Prompt >>
The output is the lines below from the one with "- by destruct (jobs w !! id)." through the one with "turns) a s.", both included, printed exactly and with no other line.

*** Data for this exercise Section Begins ***

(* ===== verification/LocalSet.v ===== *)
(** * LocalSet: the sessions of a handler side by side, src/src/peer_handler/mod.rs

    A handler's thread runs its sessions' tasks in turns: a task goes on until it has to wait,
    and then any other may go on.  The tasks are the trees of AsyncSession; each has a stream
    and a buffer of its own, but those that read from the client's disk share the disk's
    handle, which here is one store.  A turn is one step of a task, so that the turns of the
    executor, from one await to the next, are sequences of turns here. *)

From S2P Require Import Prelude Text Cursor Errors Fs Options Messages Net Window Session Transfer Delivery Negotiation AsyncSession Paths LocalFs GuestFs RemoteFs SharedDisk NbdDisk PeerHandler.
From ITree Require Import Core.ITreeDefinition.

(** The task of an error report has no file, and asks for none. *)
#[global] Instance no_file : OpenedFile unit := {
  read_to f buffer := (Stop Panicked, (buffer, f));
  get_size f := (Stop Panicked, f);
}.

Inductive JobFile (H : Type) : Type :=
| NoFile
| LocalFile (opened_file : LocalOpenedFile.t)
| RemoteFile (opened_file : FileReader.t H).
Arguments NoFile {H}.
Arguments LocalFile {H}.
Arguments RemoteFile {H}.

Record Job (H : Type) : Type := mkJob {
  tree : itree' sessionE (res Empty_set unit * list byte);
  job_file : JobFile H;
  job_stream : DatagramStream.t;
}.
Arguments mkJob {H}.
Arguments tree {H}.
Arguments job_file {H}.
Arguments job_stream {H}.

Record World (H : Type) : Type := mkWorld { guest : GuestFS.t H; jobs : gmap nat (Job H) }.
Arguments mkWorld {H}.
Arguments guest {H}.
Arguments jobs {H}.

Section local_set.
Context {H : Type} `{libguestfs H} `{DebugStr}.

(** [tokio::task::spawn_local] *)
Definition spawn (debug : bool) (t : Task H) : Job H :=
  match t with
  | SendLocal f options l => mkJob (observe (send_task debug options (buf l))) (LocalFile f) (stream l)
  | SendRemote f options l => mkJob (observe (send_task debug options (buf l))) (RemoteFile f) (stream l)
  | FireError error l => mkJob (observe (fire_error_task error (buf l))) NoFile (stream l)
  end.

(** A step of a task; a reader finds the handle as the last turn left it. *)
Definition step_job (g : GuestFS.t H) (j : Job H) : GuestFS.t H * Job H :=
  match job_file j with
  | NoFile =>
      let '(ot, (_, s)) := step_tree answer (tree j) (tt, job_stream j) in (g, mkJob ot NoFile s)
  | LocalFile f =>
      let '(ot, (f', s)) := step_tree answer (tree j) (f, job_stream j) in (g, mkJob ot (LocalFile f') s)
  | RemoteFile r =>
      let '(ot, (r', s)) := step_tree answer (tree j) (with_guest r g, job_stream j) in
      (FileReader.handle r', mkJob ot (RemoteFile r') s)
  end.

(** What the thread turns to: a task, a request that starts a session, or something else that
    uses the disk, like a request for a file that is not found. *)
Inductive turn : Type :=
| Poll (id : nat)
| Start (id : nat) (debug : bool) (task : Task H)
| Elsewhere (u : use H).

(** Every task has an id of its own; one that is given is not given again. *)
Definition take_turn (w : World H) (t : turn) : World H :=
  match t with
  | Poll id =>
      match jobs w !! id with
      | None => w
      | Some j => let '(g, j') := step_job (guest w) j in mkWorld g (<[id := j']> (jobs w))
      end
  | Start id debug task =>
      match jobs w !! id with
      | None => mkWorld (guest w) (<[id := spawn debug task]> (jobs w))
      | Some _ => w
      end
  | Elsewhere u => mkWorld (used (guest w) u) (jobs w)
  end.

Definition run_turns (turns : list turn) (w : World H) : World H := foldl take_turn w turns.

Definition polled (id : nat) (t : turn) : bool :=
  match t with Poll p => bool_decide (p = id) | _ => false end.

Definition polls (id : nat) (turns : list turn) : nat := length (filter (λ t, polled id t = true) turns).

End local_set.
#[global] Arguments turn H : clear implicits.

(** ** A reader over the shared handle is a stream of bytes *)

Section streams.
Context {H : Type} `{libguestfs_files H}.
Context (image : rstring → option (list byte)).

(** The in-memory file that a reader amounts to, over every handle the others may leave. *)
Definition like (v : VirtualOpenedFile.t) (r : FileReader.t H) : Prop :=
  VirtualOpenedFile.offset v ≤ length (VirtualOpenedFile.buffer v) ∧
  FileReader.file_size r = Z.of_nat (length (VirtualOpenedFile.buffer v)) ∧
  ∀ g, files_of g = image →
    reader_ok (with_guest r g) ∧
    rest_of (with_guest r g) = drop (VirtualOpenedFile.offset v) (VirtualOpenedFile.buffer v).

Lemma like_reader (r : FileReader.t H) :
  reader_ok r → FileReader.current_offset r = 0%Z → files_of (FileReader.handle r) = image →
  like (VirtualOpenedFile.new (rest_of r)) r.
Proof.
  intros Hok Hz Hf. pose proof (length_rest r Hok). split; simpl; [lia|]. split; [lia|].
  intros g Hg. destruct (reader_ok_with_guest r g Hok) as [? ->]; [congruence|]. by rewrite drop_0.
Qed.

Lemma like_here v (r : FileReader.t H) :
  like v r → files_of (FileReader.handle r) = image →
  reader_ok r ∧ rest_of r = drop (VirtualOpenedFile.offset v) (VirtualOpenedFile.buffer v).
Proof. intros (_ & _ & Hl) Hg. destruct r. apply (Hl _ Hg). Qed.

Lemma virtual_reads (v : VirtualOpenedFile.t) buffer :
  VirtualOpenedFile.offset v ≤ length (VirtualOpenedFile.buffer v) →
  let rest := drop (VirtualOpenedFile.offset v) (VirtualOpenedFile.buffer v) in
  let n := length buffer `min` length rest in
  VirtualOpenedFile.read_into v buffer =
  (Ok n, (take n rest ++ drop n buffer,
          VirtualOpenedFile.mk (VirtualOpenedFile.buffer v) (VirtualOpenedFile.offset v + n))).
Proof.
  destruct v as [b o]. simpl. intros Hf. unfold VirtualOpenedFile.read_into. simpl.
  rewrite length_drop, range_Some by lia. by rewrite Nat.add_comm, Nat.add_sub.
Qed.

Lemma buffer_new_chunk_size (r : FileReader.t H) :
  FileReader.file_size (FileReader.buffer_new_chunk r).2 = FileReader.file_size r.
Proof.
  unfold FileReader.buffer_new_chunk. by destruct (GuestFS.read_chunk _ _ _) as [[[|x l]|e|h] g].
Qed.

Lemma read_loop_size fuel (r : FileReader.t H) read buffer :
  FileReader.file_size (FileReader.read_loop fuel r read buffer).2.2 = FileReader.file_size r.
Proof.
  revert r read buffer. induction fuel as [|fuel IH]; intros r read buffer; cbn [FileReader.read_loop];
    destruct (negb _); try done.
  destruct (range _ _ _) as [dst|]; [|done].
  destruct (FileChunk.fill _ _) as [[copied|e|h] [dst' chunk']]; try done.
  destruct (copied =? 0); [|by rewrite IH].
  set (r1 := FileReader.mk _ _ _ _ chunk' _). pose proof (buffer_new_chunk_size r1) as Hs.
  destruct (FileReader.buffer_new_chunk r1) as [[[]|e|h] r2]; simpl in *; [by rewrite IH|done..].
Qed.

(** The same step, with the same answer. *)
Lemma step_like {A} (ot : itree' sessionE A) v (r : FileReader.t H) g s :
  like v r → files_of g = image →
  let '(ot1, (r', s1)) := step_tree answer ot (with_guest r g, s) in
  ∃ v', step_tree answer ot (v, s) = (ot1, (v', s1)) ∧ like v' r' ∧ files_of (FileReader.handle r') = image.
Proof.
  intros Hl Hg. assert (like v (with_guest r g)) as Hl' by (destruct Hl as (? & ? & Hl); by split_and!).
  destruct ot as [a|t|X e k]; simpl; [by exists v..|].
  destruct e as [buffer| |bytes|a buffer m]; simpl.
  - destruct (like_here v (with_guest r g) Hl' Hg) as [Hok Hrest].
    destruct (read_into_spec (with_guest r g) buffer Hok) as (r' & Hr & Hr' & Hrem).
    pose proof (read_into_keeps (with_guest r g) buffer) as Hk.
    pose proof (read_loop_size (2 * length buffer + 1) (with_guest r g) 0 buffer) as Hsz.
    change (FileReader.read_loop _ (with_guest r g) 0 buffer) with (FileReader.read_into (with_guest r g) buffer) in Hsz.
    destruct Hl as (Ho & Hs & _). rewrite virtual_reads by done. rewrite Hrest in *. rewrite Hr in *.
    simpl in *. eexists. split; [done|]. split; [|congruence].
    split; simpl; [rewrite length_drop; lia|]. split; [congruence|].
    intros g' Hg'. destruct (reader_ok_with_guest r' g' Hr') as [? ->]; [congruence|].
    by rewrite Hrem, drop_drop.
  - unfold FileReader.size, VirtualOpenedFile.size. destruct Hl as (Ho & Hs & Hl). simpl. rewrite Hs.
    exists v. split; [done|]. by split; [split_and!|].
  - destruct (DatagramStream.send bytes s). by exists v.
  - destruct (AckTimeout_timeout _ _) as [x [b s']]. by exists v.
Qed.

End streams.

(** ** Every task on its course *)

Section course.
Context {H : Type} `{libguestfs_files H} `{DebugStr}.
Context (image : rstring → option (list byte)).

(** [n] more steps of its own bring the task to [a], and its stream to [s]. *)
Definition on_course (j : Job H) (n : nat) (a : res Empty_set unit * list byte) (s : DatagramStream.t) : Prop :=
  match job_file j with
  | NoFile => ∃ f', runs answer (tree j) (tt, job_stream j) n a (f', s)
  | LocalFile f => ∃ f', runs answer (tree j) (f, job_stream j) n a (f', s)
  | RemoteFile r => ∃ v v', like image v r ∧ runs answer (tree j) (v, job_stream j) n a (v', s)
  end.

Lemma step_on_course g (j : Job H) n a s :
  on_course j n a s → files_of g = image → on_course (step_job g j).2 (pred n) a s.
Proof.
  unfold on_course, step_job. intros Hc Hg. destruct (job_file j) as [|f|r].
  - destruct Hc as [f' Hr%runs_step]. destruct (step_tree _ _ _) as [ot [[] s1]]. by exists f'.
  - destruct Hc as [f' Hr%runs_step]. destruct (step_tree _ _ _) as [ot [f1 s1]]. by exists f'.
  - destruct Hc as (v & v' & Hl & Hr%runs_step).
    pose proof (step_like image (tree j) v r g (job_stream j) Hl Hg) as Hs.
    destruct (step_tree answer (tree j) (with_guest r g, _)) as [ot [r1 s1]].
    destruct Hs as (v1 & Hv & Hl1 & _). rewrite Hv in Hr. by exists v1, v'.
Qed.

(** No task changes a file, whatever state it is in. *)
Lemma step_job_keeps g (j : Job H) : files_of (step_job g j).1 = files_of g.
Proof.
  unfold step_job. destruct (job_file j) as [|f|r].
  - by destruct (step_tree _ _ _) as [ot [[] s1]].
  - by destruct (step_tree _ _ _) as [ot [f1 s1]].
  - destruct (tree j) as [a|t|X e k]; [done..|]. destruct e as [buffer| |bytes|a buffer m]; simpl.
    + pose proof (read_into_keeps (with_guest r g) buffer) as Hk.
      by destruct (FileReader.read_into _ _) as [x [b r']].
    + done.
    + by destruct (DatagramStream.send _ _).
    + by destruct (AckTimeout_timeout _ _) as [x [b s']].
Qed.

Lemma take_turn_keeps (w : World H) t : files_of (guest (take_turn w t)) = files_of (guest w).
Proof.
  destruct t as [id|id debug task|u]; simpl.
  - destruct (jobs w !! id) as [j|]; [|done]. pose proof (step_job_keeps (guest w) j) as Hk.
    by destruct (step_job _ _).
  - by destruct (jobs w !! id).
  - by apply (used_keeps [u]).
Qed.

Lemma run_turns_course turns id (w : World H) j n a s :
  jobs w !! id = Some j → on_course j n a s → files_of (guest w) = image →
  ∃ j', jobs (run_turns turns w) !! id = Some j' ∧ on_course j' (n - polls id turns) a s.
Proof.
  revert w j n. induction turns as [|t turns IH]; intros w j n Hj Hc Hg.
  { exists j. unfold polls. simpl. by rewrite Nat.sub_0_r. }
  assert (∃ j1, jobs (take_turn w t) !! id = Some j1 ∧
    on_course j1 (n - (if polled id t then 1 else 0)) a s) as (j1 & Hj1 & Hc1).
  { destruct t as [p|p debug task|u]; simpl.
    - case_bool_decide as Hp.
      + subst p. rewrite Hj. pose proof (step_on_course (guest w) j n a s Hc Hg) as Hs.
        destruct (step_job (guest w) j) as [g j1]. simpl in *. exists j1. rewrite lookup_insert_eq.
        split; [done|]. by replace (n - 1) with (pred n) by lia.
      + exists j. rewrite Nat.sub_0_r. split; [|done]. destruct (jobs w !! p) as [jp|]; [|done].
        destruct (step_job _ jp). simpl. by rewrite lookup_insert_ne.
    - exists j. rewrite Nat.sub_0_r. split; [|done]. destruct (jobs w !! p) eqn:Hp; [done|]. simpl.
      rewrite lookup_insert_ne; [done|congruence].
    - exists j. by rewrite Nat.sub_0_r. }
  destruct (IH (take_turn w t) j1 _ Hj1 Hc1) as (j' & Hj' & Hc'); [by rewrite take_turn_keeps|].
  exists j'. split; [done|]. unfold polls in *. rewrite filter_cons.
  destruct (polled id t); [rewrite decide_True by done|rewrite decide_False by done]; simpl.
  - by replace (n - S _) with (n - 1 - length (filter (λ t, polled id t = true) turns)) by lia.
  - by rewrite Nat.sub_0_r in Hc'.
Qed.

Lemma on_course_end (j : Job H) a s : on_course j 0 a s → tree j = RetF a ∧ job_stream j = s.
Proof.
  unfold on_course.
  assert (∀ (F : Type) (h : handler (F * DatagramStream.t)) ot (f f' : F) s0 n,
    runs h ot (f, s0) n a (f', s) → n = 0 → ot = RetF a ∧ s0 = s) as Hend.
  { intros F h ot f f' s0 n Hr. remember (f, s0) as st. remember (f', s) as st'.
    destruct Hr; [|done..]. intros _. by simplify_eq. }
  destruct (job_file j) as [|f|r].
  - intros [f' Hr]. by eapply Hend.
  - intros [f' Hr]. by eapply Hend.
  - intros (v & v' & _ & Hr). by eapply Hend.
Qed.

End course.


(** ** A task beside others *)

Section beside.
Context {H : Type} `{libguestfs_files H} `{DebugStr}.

*** Data for this exercise Section Ends ***

Output of the exercise >>
  - by destruct (jobs w !! id).
  - by apply (used_keeps [u]).
Qed.

Lemma run_turns_course turns id (w : World H) j n a s :
  jobs w !! id = Some j → on_course j n a s → files_of (guest w) = image →
  ∃ j', jobs (run_turns turns w) !! id = Some j' ∧ on_course j' (n - polls id turns) a s.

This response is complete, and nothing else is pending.